06/11/2026
A few weeks ago, CBS featured our Oakland data, capturing what our team at the Silicon Valley Equity in Education Institute (SVEEI) has spent months tracing across district, census, and attendance records.
The forces reshaping Oakland Unified School District operate far outside the classroom. Rising rents, climbing home values, and eroding institutional trust drive enrollment decline, chronic absenteeism, and widening achievement gaps.
Four findings from our 2024 to 2025 analysis carry the story:
(1) Black/African American enrollment fell roughly 17 percent, from 10,551 to 8,724 students, as Oakland families with children under 18 held steady near 38,000, a sign of displacement.
(2) Median home values climbed from $627,800 in 2018 to $929,900 in 2024 as median income rose nearly 48 percent, the signature of gentrification rather than broad uplift.
(3) Chronic absenteeism more than doubled and peaked at 52.9 percent district-wide, reaching beyond 70 percent for unhoused students.
(4) By Grade 11, fewer than one in ten Black/African American (6.3 percent) and Latino/a/x (9.0 percent) students met state math standards, the gateway to A through G eligibility and STEM pathways.

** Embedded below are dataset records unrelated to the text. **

(* ===== verification/Db.v ===== *)
(** * The database

    [app/db/models.py]: one record per table with its CHECK constraints ([check]) and its
    unique constraints ([clash r s]: rows [r] and [s] cannot coexist), the foreign keys, the
    two ORM listeners that forbid mutation, and the session operations the stores use.

    A table is the list of its rows in insertion order.  Timestamps are stored as instants
    (microseconds since the epoch); the columns that hold a member of a Python enumeration
    are typed by it; the widths of the [String] columns are not modelled.  The columns
    [verification_metadata] and [evidence] hold the values that the JSON document encodes. *)
From S2P Require Import Prelude PyStr Sha256 Domain Ports.

Open Scope string_scope.
Open Scope Z_scope.
Import PaymentState FulfillmentState.

(** ** Enumerations stored as text *)

(** [app/jobs/models.py] *)
Inductive JobState :=
| JOB_AVAILABLE | JOB_LEASED | JOB_RETRY | JOB_COMPLETE | JOB_MANUAL_REVIEW | JOB_DEAD_LETTER.
#[global] Instance JobState_eq_dec : EqDecision JobState.
Proof. solve_decision. Defined.
Inductive JobOutcome := OUT_COMPLETE | OUT_RETRY | OUT_MANUAL_REVIEW | OUT_DEAD_LETTER.
#[global] Instance JobOutcome_eq_dec : EqDecision JobOutcome.
Proof. solve_decision. Defined.
Definition JobOutcome_value (o : JobOutcome) : string :=
  match o with
  | OUT_COMPLETE => "complete" | OUT_RETRY => "retry" | OUT_MANUAL_REVIEW => "manual_review"
  | OUT_DEAD_LETTER => "dead_letter"
  end.
(** [stored.state = final_outcome.value] *)
Definition state_of_outcome (o : JobOutcome) : JobState :=
  match o with
  | OUT_COMPLETE => JOB_COMPLETE | OUT_RETRY => JOB_RETRY | OUT_MANUAL_REVIEW => JOB_MANUAL_REVIEW
  | OUT_DEAD_LETTER => JOB_DEAD_LETTER
  end.

Inductive CheckoutState := RESERVED | CHECKOUT_PROCESSING | CHECKOUT_COMPLETED.
#[global] Instance CheckoutState_eq_dec : EqDecision CheckoutState.
Proof. solve_decision. Defined.
Inductive DispatchState := PENDING | DISPATCHED.
#[global] Instance DispatchState_eq_dec : EqDecision DispatchState.
Proof. solve_decision. Defined.
Inductive OutboxState :=
| OB_AVAILABLE | OB_RETRY | OB_LEASED | OB_ACCEPTED | OB_DELIVERED | OB_FAILED | OB_DEAD_LETTER.
#[global] Instance OutboxState_eq_dec : EqDecision OutboxState.
Proof. solve_decision. Defined.

(** The JSON document of [_verification_payload]. *)
Module VerificationPayload.
Record t := mk {
  block_height : Z; block_hash : string; block_time : datetime; confirmation_policy : string;
  confirmations : Z; verification_method : string; verified_at : datetime }.
#[global] Instance t_eq_dec : EqDecision t.
Proof. solve_decision. Defined.
End VerificationPayload.

Inductive evidence_value := EvStr (s : string) | EvInt (n : option Z) | EvTime (us : Z).
#[global] Instance evidence_value_eq_dec : EqDecision evidence_value.
Proof. solve_decision. Defined.

(** Two values of a nullable unique column conflict when both are present and equal. *)
Definition opt_clash (a b : option string) : bool :=
  match a, b with Some x, Some y => x == y | _, _ => false end.

Lemma opt_clash_sym a b : opt_clash a b = opt_clash b a.
Proof. destruct a, b; simpl; try done. by apply bool_decide_ext. Qed.

(** ** The rows *)

(** [class Order] *)
Module Order.
Record row := mk {
  id : uuid; order_reference : string; certificate_reference : string;
  manifest_digest : bytes; email : string; amount_minor : Z; currency : string;
  product_version : string; payment_mode : string; payment_state : PaymentState.t;
  fulfillment_state : FulfillmentState.t; consent_terms_version : string;
  consent_privacy_version : string; consent_accepted_at : Z;
  checkout_session_id : option string; payment_intent_id : option string;
  fulfillment_key : string; calendar_submitted_at : option Z; created_at : Z;
  updated_at : Z }.
#[global] Instance eta_row : Eta row := λ r,
  mk (id r) (order_reference r) (certificate_reference r) (manifest_digest r) (email r)
     (amount_minor r) (currency r) (product_version r) (payment_mode r) (payment_state r)
     (fulfillment_state r) (consent_terms_version r) (consent_privacy_version r)
     (consent_accepted_at r) (checkout_session_id r) (payment_intent_id r) (fulfillment_key r)
     (calendar_submitted_at r) (created_at r) (updated_at r).
(** The first condition is the type of the column ([Uuid]). *)
Definition check (r : row) : bool :=
  ((0 <=? id r) && (id r <? 2 ^ 128)) &&
  (blen (manifest_digest r) == 32) && (0 <=? amount_minor r) &&
  ((strlen (currency r) == 3) && (lower (currency r) == currency r)) &&
  ((1 <=? strlen (email r)) && (strlen (email r) <=? 254)) &&
  (negb (fulfillment_state r is_in [QUEUED; STAMPING; CALENDAR_PENDING; BITCOIN_VERIFIED; DELIVERED]) ||
   (payment_state r is_in [PAID; REFUNDED; DISPUTED])).
Definition clash (r s : row) : bool :=
  (id r == id s) ||
  (order_reference r == order_reference s) ||
  opt_clash (checkout_session_id r) (checkout_session_id s) ||
  opt_clash (payment_intent_id r) (payment_intent_id s) ||
  (fulfillment_key r == fulfillment_key s).
End Order.

(** [class OrderToken] *)
Module OrderToken.
Record row := mk {
  id : uuid; order_id : uuid; version : Z; pepper_version : Z; token_hash : bytes;
  revoked_at : option Z; expires_at : Z; created_at : Z }.
#[global] Instance eta_row : Eta row := λ r,
  mk (id r) (order_id r) (version r) (pepper_version r) (token_hash r) (revoked_at r)
     (expires_at r) (created_at r).
Definition check (r : row) : bool :=
  (blen (token_hash r) == 32) && (0 <? version r) && (0 <? pepper_version r).
Definition clash (r s : row) : bool :=
  (id r == id s) ||
  ((order_id r == order_id s) && (version r == version s)) ||
  (token_hash r == token_hash s).
End OrderToken.

(** [class IdempotencyRequest] *)
Module IdempotencyRequest.
Record row := mk {
  id : uuid; endpoint : string; key_hash : bytes; request_hash : bytes; order_id : uuid;
  provider_idempotency_key : string; provider_price_id : string; success_url : string;
  cancel_url : string; checkout_state : CheckoutState; checkout_lease_id : option string;
  checkout_lease_expires_at : option Z; response_status : option Z;
  response_body : (option (list (string * string))); completed_at : option Z;
  created_at : Z }.
#[global] Instance eta_row : Eta row := λ r,
  mk (id r) (endpoint r) (key_hash r) (request_hash r) (order_id r)
     (provider_idempotency_key r) (provider_price_id r) (success_url r) (cancel_url r)
     (checkout_state r) (checkout_lease_id r) (checkout_lease_expires_at r)
     (response_status r) (response_body r) (completed_at r) (created_at r).
Definition check (r : row) : bool :=
  (blen (key_hash r) == 32) && (blen (request_hash r) == 32) &&
  match checkout_state r with
  | RESERVED =>
      is_none (checkout_lease_id r) && is_none (checkout_lease_expires_at r) &&
      is_none (response_status r) && is_none (response_body r) && is_none (completed_at r)
  | CHECKOUT_PROCESSING =>
      is_some (checkout_lease_id r) && is_some (checkout_lease_expires_at r) &&
      is_none (response_status r) && is_none (response_body r) && is_none (completed_at r)
  | CHECKOUT_COMPLETED =>
      is_some (checkout_lease_id r) && is_some (checkout_lease_expires_at r) &&
      is_some (response_status r) && is_some (response_body r) && is_some (completed_at r)
  end.
Definition clash (r s : row) : bool :=
  (id r == id s) ||
  ((endpoint r == endpoint s) && (key_hash r == key_hash s)) ||
  (order_id r == order_id s) ||
  (provider_idempotency_key r == provider_idempotency_key s).
End IdempotencyRequest.

(** [class RateCounter] *)
Module RateCounter.
Record row := mk {
  id : uuid; endpoint : string; key_hash : bytes; window_started_at : Z; request_count : Z }.
#[global] Instance eta_row : Eta row := λ r,
  mk (id r) (endpoint r) (key_hash r) (window_started_at r) (request_count r).
Definition check (r : row) : bool :=
  (blen (key_hash r) == 32) && (0 <? request_count r).
Definition clash (r s : row) : bool :=
  (id r == id s) ||
  ((endpoint r == endpoint s) && (key_hash r == key_hash s) && (window_started_at r == window_started_at s)).
End RateCounter.

(** [class StripeEvent] *)
Module StripeEvent.
Record row := mk {
  id : uuid; stripe_event_id : string; event_type : string; livemode : bool;
  payload_sha256 : bytes; processed_at : option Z; safe_error_code : option string;
  created_at : Z }.
#[global] Instance eta_row : Eta row := λ r,
  mk (id r) (stripe_event_id r) (event_type r) (livemode r) (payload_sha256 r)
     (processed_at r) (safe_error_code r) (created_at r).
Definition check (r : row) : bool :=
  blen (payload_sha256 r) == 32.
Definition clash (r s : row) : bool :=
  (id r == id s) ||
  (stripe_event_id r == stripe_event_id s).
End StripeEvent.

(** [class DurableJob] *)
Module DurableJob.
Record row := mk {
  id : uuid; job_key : string; order_id : uuid; kind : string; state : JobState;
  generation : Z; attempt_count : Z; max_attempts : Z; available_at : Z;
  lease_owner : option string; lease_until : option Z; safe_error_code : option string;
  created_at : Z; updated_at : Z }.
#[global] Instance eta_row : Eta row := λ r,
  mk (id r) (job_key r) (order_id r) (kind r) (state r) (generation r) (attempt_count r)
     (max_attempts r) (available_at r) (lease_owner r) (lease_until r) (safe_error_code r)
     (created_at r) (updated_at r).
(** The three constraints, and the type of the key. *)
Definition check (r : row) : bool :=
  ((0 <=? id r) && (id r <? 2 ^ 128)) &&
  ((0 <=? attempt_count r) && (0 <? max_attempts r)) && (0 <? generation r) &&
  (is_none (lease_until r) || is_some (lease_owner r)).
Definition clash (r s : row) : bool :=
  (id r == id s) ||
  (job_key r == job_key s).
End DurableJob.

(** [class TaskDispatch] *)
Module TaskDispatch.
Record row := mk {
  id : uuid; job_id : uuid; generation : Z; task_name : string; schedule_at : Z;
  state : DispatchState; attempt_count : Z; dispatched_at : option Z;
  safe_error_code : option string; created_at : Z; updated_at : Z }.
#[global] Instance eta_row : Eta row := λ r,
  mk (id r) (job_id r) (generation r) (task_name r) (schedule_at r) (state r)
     (attempt_count r) (dispatched_at r) (safe_error_code r) (created_at r) (updated_at r).
Definition check (r : row) : bool :=
  (0 <? generation r) && (0 <=? attempt_count r) &&
  match state r with
  | PENDING => is_none (dispatched_at r)
  | DISPATCHED => is_some (dispatched_at r)
  end.
Definition clash (r s : row) : bool :=
  (id r == id s) ||
  ((job_id r == job_id s) && (generation r == generation s)) ||
  (task_name r == task_name s).
End TaskDispatch.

Education does not stand alone, and no one can repair it in isolation from the systems around it. A family priced out of Oakland takes its student out of the district, and the classroom inherits conditions set far beyond the schoolhouse door.

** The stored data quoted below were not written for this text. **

(* ===== verification/Session.v ===== *)
(** * Sessions and transactions

    The environment a request handler or worker runs in: the database, the wall clock
    ([datetime.now(UTC)]: successive readings, with no assumption that they increase), the
    stream of [uuid.uuid4()] values and the stream of [secrets.token_bytes] values (with no
    assumption that they are distinct: a collision meets the unique constraints).

    The session operations are the SQLAlchemy calls the stores make.  [add] and [save]
    report a constraint violation when the row is written; SQLAlchemy reports it at the next
    flush, in the same transaction, which [atomically] ([with session.begin()]) rolls back
    in both cases. *)
From S2P Require Import Prelude PyStr Domain Ports Db.
From stdpp Require Import sorting.

Open Scope string_scope.
Open Scope Z_scope.

Module World.
Record t := mk {
  db : Db.t;
  clock : nat → Z; ticks : nat;
  uuids : nat → Z; draws : nat;
  secrets : nat → nat → Z; drawn : nat }.
#[global] Instance eta_t : Eta t := λ w,
  mk (db w) (clock w) (ticks w) (uuids w) (draws w) (secrets w) (drawn w).
End World.

Abbreviation M := (St World.t).

(** [datetime.now(UTC)], also written [utc_now()] *)
Definition now_utc : M Z := λ w,
  (Ok (World.clock w (World.ticks w)), w <| World.ticks := S (World.ticks w) |>).
Definition UUID_BOUND : Z := 2 ^ 128.
(** [uuid.uuid4()] *)
Definition uuid4 : M uuid := λ w,
  (Ok (World.uuids w (World.draws w) mod UUID_BOUND), w <| World.draws := S (World.draws w) |>).
(** [secrets.token_bytes(n)] *)
Definition token_bytes (n : nat) : M bytes := λ w,
  (Ok (map (λ i, byte_of_Z (World.secrets w (World.drawn w) i)) (seq 0 n)),
   w <| World.drawn := S (World.drawn w) |>).

(** ** Queries *)

(** The first row that beats all earlier ones: [ORDER BY ... LIMIT 1]. *)
Definition best {R} (better : R → R → bool) (l : list R) : option R :=
  fold_left (λ acc r,
    match acc with None => Some r | Some b => if better r b then Some r else acc end) l None.

(** [func.max(column)] over the selected rows. *)
Definition max_of {R} (f : R → Z) (l : list R) : option Z :=
  fold_left (λ acc r, match acc with None => Some (f r) | Some m => Some (Z.max m (f r)) end) l None.

(** [ORDER BY k1, k2, ...], a stable sort on the list of keys. *)
Fixpoint key_le (a b : list Z) : bool :=
  match a, b with
  | [], _ => true
  | _ :: _, [] => false
  | x :: a', y :: b' => (x <? y) || ((x =? y) && key_le a' b')
  end.
Fixpoint insert_by {R} (key : R → list Z) (r : R) (l : list R) : list R :=
  match l with
  | [] => [r]
  | s :: l' => if key_le (key r) (key s) then r :: l else s :: insert_by key r l'
  end.
Definition order_by {R} (key : R → list Z) (l : list R) : list R := foldr (insert_by key) [] l.

Definition find_row {R} (P : R → bool) (l : list R) : option R := List.find P l.

Section Ops.
Context {R : Type} `{Table R}.

Definition rows : M (list R) := λ w, (Ok (tbl (World.db w)), w).
(** [session.scalar(select(R).where(P))] *)
Definition scalar (P : R → bool) : M (option R) := λ w,
  (Ok (find_row P (tbl (World.db w))), w).
(** [session.get(R, id)] *)
Definition get (u : uuid) : M (option R) := scalar (λ r, row_id r == u).
(** [session.scalars(select(R).where(P)).all()] *)
Definition scalars (P : R → bool) : M (list R) := λ w,
  (Ok (List.filter P (tbl (World.db w))), w).
(** [... .where(P).order_by(...).limit(1)] *)
Definition scalar_best (better : R → R → bool) (P : R → bool) : M (option R) := λ w,
  (Ok (best better (List.filter P (tbl (World.db w)))), w).
(** [... .where(P).order_by(key).limit(n)] *)
Definition scalars_ordered (key : R → list Z) (n : nat) (P : R → bool) : M (list R) := λ w,
  (Ok (take n (order_by key (List.filter P (tbl (World.db w))))), w).
(** [session.scalar(select(func.max(f)).where(P))] *)
Definition scalar_max (f : R → Z) (P : R → bool) : M (option Z) := λ w,
  (Ok (max_of f (List.filter P (tbl (World.db w)))), w).

Definition set_rows (t : list R) (w : World.t) : World.t :=
  w <| World.db := set_tbl t (World.db w) |>.

(** The constraints that the database checks when [r] is written next to [others]. *)
Definition admissible (d : Db.t) (others : list R) (r : R) : bool :=
  row_check r && row_fk d r && forallb (λ s, negb (row_clash r s)) others.

(** [session.add(r); session.flush()] *)
Definition add (r : R) : M unit := λ w,
  if admissible (World.db w) (tbl (World.db w)) r
  then (Ok tt, set_rows (tbl (World.db w) ++ [r])%list w)
  else (Raise IntegrityError, w).

Definition others (u : uuid) (l : list R) : list R := List.filter (λ s, row_id s != u) l.
Definition replace_row (r : R) (l : list R) : list R :=
  map (λ s, if row_id s == row_id r then r else s) l.

(** The UPDATE that the unit of work issues for a changed object. *)
Definition save (r : R) : M unit := λ w,
  match find_row (λ s, row_id s == row_id r) (tbl (World.db w)) with
  | None => (Raise (Other "StaleDataError"), w)
  | Some old =>
      match before_update old r with
      | Some e => (Raise e, w)
      | None =>
          if admissible (World.db w) (others (row_id r) (tbl (World.db w))) r
          then (Ok tt, set_rows (replace_row r (tbl (World.db w))) w)
          else (Raise IntegrityError, w)
      end
  end.

(** [session.execute(delete(R).where(P))], returning the row count.  It is used only on
    tables that no foreign key references. *)
Definition delete_where (P : R → bool) : M Z := λ w,
  (Ok (Z.of_nat (length (List.filter P (tbl (World.db w))))),
   set_rows (List.filter (λ r, negb (P r)) (tbl (World.db w))) w).
End Ops.

(** [with session.begin(): m]: committed when [m] returns, rolled back when it raises. *)
Definition atomically {A} (m : M A) : M A := λ w,
  match m w with
  | (Ok a, w') => (Ok a, w')
  | (Raise e, w') => (Raise e, w' <| World.db := World.db w |>)
  end.

(** The first [n] rounds of a loop that does not end. *)
Fixpoint rounds {A} (n : nat) (m : M A) : M unit :=
  match n with
  | O => ret tt
  | S n => do! m in rounds n m
  end.

(** ** Lemmas: lists of rows *)

(** The order of the keys is total and transitive. *)
Lemma key_le_total a : ∀ b, key_le a b = false → key_le b a = true.
Proof.
  induction a as [|x a IH]; intros [|y b]; simpl; [done..|].
  intros [H1 H2]%orb_false_iff. apply Z.ltb_ge in H1. apply orb_true_iff.
  destruct (Z.eqb_spec x y) as [->|]; [right; rewrite Z.eqb_refl; by apply IH|left; lia].
Qed.
Lemma key_le_trans a : ∀ b c, key_le a b = true → key_le b c = true → key_le a c = true.
Proof.
  induction a as [|x a IH]; intros [|y b] [|z c]; simpl; try done.
  rewrite !orb_true_iff, !andb_true_iff, !Z.ltb_lt, !Z.eqb_eq. intros [H|[-> H]] [H'|[-> H']]; [left; lia..|].
  right. split; [done|]. by apply (IH b).
Qed.

Lemma find_row_Some {R} (P : R → bool) l r : find_row P l = Some r → r ∈ l ∧ P r = true.
Proof. intros [? ?]%find_some. by rewrite list_elem_of_In. Qed.
Lemma find_row_None {R} (P : R → bool) l r : find_row P l = None → r ∈ l → P r = false.
Proof. intros Hn Hr%list_elem_of_In. by eapply find_none. Qed.
Lemma find_row_unique {R} (P : R → bool) l r :
  r ∈ l → P r = true → (∀ s, s ∈ l → P s = true → s = r) → find_row P l = Some r.
Proof.
  intros Hr HP Hu. destruct (find_row P l) as [s|] eqn:E.
  - apply find_row_Some in E as [? ?]. f_equal. by apply Hu.
  - by rewrite (find_row_None P l r E Hr) in HP.
Qed.
Lemma find_row_app {R} (P : R → bool) l k :
  find_row P (l ++ k) = match find_row P l with Some r => Some r | None => find_row P k end.
Proof. unfold find_row. induction l as [|x l IH]; simpl; [done|]. by destruct (P x). Qed.
Lemma elem_of_filter_rows {R} (P : R → bool) l r : r ∈ List.filter P l ↔ r ∈ l ∧ P r = true.
Proof. rewrite !list_elem_of_In. apply filter_In. Qed.

Lemma best_elem {R} (b : R → R → bool) l r : best b l = Some r → r ∈ l.
Proof.
  unfold best. assert (∀ acc, fold_left (λ acc x, match acc with None => Some x
    | Some y => if b x y then Some x else acc end) l acc = Some r → acc = Some r ∨ r ∈ l) as H.
  { induction l as [|x l IH]; simpl; [eauto|]. intros acc [Ha|Ha]%IH; [|right; by right].
    destruct acc as [y|]; [destruct (b x y)|]; simplify_eq;
      first [by left|right; apply list_elem_of_here]. }
  intros [E|?]%H; [discriminate E|done].
Qed.
Lemma best_None {R} (b : R → R → bool) l : best b l = None → l = [].
Proof.
  unfold best. destruct l as [|x l]; [done|]; simpl.
  assert (∀ acc, is_Some acc → is_Some (fold_left (λ acc x, match acc with None => Some x
    | Some y => if b x y then Some x else acc end) l acc)) as H.
  { induction l as [|y l IH]; simpl; [done|]. intros acc [z ->]. apply IH. destruct (b y z); eauto. }
  intros E. destruct (H (Some x)) as [? ?]; [eauto|]. congruence.
Qed.
(** The selected row has the greatest key, when no row with a lesser key beats another. *)
Lemma best_max_by {R} (better : R → R → bool) (f : R → Z) l r
    (Hb : ∀ a b, if better a b then f b <= f a else f a <= f b) :
  best better l = Some r → ∀ s, s ∈ l → f s <= f r.
Proof.
  unfold best. assert (∀ acc, fold_left (λ acc x, match acc with None => Some x
    | Some y => if better x y then Some x else acc end) l acc = Some r →
    (∀ y, acc = Some y → f y <= f r) ∧ ∀ s, s ∈ l → f s <= f r) as H; [|by intros [_ ?]%H].
  induction l as [|x l IH]; simpl.
  { intros acc ->. split; [by intros ? [= ->]|]. intros s Hs. inversion Hs. }
  intros acc [Ha Hl]%IH. split.
  - intros y ->. specialize (Hb x y). destruct (better x y) eqn:E; specialize (Ha _ eq_refl); lia.
  - intros s [->|?]%elem_of_cons; [|auto]. destruct acc as [y|]; [|auto].
    specialize (Hb x y). destruct (better x y) eqn:E; specialize (Ha _ eq_refl); lia.
Qed.
Lemma best_max {R} (f : R → Z) l r :
  best (λ a b, f b <? f a) l = Some r → ∀ s, s ∈ l → f s <= f r.
Proof. apply best_max_by. intros a b. destruct (f b <? f a) eqn:E; lia. Qed.
Lemma max_of_ge {R} (f : R → Z) l m r : max_of f l = Some m → r ∈ l → f r <= m.
Proof.
  unfold max_of. assert (∀ acc, fold_left (λ acc x, match acc with None => Some (f x)
    | Some y => Some (Z.max y (f x)) end) l acc = Some m →
    (∀ y, acc = Some y → y <= m) ∧ ∀ s, s ∈ l → f s <= m) as H; [|intros ?%H; naive_solver].
  induction l as [|x l IH]; simpl.
  { intros acc ->. split; [by intros ? [= ->]|]. intros s Hs. inversion Hs. }
  intros acc [Ha Hl]%IH. split.
  - intros y ->. specialize (Ha _ eq_refl). lia.
  - intros s [->|?]%elem_of_cons; [|auto]. destruct acc as [y|]; specialize (Ha _ eq_refl); lia.
Qed.
Lemma max_of_None {R} (f : R → Z) l : max_of f l = None → l = [].
Proof.
  unfold max_of. destruct l as [|x l]; [done|]; simpl.
  assert (∀ acc, is_Some acc → is_Some (fold_left (λ acc x, match acc with None => Some (f x)
    | Some y => Some (Z.max y (f x)) end) l acc)) as H.
  { induction l as [|y l IH]; simpl; [done|]. intros acc [z ->]. apply IH. eauto. }
  intros E. destruct (H (Some (f x))) as [? ?]; [eauto|]. congruence.
Qed.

Short-term incentives function as band-aids over a structural wound. Real progress demands that we confront the full system across housing, economic development, immigration, and education. Every band-aid applied in place of structural change silos young people like those in Oakland inside conditions they did not create. We close these gaps by working together, with the honesty to name how these problems connect.